GOAL OF THE EXERCISE - What lines of the material below hold the string "Hinv"? Copy them out.
□ □ □ □
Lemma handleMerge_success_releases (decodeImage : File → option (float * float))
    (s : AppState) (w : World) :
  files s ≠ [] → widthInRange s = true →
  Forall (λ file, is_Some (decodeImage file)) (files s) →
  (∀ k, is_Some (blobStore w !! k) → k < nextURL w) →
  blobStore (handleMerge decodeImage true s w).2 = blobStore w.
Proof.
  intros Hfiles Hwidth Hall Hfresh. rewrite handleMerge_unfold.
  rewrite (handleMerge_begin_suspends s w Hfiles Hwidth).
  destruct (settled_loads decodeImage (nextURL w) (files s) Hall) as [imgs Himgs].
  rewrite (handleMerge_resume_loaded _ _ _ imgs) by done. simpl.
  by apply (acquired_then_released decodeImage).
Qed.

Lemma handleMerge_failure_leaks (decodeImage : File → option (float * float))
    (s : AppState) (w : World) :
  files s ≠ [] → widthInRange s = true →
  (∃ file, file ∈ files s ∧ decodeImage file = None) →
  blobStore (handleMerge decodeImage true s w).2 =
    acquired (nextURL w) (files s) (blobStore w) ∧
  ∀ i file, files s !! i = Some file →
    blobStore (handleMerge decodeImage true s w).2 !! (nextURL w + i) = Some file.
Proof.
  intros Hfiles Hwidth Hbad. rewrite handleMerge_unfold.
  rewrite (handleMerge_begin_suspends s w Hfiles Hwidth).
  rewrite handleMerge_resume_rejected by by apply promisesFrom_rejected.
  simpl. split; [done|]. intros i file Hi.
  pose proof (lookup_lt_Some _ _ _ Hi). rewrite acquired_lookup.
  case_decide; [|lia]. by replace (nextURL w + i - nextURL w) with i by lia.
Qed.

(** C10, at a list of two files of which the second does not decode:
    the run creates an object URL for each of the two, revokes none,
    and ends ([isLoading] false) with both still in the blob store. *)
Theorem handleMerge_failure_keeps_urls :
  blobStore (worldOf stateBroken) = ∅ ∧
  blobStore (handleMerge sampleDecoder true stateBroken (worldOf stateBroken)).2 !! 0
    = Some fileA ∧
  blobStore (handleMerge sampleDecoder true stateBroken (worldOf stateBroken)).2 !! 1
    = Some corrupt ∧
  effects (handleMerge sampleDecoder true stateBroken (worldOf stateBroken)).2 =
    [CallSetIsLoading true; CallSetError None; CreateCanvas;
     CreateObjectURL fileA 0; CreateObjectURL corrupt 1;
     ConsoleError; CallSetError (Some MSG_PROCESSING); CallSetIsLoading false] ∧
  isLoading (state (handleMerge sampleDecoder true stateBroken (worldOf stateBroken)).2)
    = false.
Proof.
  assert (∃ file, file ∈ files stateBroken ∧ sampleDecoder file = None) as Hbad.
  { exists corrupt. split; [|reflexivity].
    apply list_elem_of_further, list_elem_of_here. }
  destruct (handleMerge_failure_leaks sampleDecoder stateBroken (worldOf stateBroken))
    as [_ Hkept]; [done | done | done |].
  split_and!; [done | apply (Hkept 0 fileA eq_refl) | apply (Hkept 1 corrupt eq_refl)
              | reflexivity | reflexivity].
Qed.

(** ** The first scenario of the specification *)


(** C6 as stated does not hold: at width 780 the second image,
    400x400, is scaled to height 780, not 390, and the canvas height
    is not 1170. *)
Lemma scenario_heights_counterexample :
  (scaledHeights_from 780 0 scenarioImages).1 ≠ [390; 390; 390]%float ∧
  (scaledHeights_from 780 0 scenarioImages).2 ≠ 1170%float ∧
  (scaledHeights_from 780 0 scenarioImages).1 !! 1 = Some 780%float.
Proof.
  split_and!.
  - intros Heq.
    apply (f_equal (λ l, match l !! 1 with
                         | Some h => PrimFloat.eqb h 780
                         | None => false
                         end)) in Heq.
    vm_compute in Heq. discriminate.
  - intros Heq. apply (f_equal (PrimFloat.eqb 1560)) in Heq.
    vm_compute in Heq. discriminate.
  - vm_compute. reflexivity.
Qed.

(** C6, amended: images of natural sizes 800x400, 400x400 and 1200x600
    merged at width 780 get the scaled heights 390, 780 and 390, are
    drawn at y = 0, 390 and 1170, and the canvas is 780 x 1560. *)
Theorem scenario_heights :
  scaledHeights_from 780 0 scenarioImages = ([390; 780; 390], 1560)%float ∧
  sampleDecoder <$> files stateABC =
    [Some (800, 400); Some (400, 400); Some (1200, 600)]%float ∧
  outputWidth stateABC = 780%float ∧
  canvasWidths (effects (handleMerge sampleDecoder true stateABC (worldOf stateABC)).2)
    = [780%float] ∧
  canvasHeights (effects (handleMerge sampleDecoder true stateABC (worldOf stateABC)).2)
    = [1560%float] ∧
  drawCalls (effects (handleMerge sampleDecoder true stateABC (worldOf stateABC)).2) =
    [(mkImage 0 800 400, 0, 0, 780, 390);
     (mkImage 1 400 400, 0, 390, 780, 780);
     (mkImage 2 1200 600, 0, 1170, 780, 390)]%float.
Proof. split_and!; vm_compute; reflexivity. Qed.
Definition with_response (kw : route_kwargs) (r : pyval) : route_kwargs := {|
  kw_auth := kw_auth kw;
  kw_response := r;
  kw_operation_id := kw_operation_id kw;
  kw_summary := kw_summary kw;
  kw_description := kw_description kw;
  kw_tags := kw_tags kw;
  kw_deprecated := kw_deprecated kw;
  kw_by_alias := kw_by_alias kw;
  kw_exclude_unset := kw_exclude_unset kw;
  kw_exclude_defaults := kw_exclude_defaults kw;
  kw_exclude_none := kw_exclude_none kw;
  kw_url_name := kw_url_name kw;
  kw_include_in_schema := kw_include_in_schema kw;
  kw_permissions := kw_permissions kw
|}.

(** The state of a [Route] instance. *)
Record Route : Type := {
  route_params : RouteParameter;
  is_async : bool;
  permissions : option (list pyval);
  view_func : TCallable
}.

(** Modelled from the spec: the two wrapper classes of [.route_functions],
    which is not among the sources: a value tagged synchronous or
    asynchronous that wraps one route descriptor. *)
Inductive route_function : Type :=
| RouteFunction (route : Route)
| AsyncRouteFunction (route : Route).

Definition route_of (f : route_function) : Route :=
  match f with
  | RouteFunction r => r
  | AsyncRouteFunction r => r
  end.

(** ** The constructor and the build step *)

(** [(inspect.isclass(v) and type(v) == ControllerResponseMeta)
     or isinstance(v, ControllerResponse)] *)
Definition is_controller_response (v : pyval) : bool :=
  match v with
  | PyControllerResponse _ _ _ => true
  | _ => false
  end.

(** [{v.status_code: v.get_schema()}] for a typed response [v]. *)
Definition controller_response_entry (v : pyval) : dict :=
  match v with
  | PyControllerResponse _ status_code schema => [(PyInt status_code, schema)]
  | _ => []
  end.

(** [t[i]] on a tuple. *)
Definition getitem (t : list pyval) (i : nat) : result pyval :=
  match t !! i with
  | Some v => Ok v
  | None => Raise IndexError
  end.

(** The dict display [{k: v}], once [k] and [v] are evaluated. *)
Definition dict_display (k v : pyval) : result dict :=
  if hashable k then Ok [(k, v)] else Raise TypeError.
□ □ □ □
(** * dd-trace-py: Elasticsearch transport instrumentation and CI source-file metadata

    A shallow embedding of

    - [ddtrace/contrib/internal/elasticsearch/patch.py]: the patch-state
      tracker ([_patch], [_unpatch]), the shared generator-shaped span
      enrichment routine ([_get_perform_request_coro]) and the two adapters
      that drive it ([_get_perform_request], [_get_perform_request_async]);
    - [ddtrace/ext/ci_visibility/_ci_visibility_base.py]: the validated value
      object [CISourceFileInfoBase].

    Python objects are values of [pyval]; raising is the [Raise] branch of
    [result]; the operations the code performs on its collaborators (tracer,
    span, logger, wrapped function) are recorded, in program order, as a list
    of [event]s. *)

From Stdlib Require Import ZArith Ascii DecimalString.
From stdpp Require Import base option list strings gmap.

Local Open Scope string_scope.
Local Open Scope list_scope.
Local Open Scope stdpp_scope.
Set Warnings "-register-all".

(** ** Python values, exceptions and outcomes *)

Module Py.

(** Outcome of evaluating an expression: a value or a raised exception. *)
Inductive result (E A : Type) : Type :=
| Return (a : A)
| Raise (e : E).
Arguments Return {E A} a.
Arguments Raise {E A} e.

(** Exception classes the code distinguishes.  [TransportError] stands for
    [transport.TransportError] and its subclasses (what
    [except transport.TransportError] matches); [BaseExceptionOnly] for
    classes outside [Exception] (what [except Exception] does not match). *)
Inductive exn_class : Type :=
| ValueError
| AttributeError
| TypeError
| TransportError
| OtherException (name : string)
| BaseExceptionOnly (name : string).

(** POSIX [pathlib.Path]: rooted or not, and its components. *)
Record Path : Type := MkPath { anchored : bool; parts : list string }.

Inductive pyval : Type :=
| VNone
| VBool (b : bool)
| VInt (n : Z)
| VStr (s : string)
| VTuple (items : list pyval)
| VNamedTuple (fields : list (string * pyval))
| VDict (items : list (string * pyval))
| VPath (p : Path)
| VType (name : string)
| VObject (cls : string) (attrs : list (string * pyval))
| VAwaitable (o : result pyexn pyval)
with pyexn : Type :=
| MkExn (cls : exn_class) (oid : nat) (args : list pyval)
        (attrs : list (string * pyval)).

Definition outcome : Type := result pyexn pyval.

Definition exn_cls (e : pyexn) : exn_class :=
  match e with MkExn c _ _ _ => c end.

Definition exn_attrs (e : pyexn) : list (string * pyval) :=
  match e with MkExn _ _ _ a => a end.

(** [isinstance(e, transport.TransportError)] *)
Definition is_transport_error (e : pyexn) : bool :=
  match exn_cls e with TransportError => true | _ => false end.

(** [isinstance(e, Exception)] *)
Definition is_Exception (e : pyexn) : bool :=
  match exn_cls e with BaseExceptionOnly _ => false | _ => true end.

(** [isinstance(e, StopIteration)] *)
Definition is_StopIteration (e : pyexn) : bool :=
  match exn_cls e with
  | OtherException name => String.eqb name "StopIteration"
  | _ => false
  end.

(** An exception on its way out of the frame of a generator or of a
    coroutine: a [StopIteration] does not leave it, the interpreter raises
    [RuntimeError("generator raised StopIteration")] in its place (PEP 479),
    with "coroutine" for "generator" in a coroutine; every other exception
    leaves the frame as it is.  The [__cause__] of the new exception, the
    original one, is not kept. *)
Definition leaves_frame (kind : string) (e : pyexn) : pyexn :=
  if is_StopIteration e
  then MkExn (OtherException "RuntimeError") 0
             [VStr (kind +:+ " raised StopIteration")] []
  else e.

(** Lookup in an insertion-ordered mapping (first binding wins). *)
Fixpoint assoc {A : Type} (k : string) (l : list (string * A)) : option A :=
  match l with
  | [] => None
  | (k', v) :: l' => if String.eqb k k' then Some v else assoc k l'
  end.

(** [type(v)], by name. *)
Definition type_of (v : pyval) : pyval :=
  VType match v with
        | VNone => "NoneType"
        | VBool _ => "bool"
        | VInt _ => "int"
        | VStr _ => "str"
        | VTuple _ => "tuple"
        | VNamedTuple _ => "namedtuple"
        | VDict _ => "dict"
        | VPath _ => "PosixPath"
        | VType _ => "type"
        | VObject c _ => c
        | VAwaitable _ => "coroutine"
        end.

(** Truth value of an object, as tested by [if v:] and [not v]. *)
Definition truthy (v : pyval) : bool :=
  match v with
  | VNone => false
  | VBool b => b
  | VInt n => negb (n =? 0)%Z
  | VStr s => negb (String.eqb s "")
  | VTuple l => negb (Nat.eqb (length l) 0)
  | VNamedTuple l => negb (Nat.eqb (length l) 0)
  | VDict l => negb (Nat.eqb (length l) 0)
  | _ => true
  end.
□ □ □ □
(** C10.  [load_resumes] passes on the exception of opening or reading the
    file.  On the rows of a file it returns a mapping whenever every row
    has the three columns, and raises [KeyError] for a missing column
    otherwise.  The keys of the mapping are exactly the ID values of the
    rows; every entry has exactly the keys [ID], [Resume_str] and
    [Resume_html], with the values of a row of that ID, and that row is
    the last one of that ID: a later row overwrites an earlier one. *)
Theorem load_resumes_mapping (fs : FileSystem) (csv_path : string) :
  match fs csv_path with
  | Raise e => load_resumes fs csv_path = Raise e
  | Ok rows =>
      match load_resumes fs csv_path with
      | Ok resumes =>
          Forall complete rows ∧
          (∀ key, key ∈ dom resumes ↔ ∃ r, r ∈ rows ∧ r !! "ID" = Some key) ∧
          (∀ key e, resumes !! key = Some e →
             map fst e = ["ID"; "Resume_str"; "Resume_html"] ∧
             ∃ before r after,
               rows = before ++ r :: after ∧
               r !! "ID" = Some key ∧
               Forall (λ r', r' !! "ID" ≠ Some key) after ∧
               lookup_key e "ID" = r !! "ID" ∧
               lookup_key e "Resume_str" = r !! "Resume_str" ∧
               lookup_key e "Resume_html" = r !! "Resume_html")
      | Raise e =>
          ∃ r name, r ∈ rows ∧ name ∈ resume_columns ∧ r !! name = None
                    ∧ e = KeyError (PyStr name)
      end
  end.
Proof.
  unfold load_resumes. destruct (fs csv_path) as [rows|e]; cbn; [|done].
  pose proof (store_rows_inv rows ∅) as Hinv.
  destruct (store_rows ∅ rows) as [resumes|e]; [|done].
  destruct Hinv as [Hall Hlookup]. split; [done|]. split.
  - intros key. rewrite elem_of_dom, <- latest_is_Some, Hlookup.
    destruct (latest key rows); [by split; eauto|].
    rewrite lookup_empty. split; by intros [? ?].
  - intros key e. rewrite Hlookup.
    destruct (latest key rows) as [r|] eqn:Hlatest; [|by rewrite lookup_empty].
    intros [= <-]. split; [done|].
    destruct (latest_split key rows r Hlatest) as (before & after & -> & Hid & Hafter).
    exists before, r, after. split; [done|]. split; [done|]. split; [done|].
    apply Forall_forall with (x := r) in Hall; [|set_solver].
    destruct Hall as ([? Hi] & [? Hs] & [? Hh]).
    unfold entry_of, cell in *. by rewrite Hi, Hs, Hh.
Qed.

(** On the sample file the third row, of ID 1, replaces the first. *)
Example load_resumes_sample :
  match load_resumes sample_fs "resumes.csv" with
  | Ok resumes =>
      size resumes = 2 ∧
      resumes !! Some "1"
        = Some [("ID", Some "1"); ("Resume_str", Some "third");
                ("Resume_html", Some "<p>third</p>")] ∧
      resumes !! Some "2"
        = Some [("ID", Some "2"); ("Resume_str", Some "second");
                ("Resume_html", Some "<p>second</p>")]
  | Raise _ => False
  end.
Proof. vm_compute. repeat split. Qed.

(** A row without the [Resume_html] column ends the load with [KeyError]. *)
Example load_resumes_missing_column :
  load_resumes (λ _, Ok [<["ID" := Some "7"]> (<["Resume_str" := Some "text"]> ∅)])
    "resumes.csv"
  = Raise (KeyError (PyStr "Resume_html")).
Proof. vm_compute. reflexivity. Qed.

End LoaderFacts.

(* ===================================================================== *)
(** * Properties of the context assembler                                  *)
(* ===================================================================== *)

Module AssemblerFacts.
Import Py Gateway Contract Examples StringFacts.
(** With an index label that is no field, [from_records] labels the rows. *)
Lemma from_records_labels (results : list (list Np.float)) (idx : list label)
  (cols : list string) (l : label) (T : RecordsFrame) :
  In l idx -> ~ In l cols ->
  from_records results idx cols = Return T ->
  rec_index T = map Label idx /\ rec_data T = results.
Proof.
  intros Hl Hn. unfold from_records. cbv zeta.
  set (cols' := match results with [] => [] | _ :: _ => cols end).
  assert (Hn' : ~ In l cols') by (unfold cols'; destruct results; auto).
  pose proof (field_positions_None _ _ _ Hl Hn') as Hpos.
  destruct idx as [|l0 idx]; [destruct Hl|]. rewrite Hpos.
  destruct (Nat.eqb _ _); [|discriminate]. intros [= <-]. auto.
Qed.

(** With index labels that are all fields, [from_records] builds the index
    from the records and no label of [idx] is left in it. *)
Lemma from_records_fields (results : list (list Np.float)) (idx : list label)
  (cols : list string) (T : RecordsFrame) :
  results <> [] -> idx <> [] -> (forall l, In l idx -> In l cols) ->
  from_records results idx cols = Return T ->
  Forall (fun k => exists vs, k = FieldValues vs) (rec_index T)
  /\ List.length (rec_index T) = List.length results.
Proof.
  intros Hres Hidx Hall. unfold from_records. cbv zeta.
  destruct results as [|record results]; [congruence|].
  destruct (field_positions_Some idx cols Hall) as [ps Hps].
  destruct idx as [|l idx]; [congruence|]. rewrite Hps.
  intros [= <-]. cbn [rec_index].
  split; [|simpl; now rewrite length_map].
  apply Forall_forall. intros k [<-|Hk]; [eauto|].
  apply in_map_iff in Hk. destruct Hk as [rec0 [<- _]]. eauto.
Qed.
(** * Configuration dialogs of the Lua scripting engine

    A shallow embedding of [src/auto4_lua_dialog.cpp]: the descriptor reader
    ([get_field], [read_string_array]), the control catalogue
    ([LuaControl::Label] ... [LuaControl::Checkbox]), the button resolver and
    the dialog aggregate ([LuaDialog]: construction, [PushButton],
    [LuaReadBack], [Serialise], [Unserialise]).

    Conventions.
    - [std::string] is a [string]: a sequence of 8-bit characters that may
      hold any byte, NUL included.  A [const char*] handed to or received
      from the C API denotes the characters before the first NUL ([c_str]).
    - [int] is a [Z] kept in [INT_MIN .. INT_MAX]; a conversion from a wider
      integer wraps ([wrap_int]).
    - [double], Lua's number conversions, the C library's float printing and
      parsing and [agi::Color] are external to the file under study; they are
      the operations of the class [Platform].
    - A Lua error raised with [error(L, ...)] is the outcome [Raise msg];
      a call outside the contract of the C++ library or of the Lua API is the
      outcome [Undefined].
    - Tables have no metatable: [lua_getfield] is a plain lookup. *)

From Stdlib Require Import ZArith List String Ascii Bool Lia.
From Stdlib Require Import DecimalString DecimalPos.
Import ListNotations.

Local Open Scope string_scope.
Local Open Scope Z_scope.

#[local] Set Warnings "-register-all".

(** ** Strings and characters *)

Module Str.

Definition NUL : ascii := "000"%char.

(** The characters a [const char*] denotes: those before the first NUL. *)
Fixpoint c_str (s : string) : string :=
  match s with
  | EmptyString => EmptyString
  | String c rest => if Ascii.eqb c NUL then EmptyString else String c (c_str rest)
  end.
□ □ □ □
SOLUTION -
  pose proof (store_rows_inv rows ∅) as Hinv.
  destruct Hinv as [Hall Hlookup]. split; [done|]. split.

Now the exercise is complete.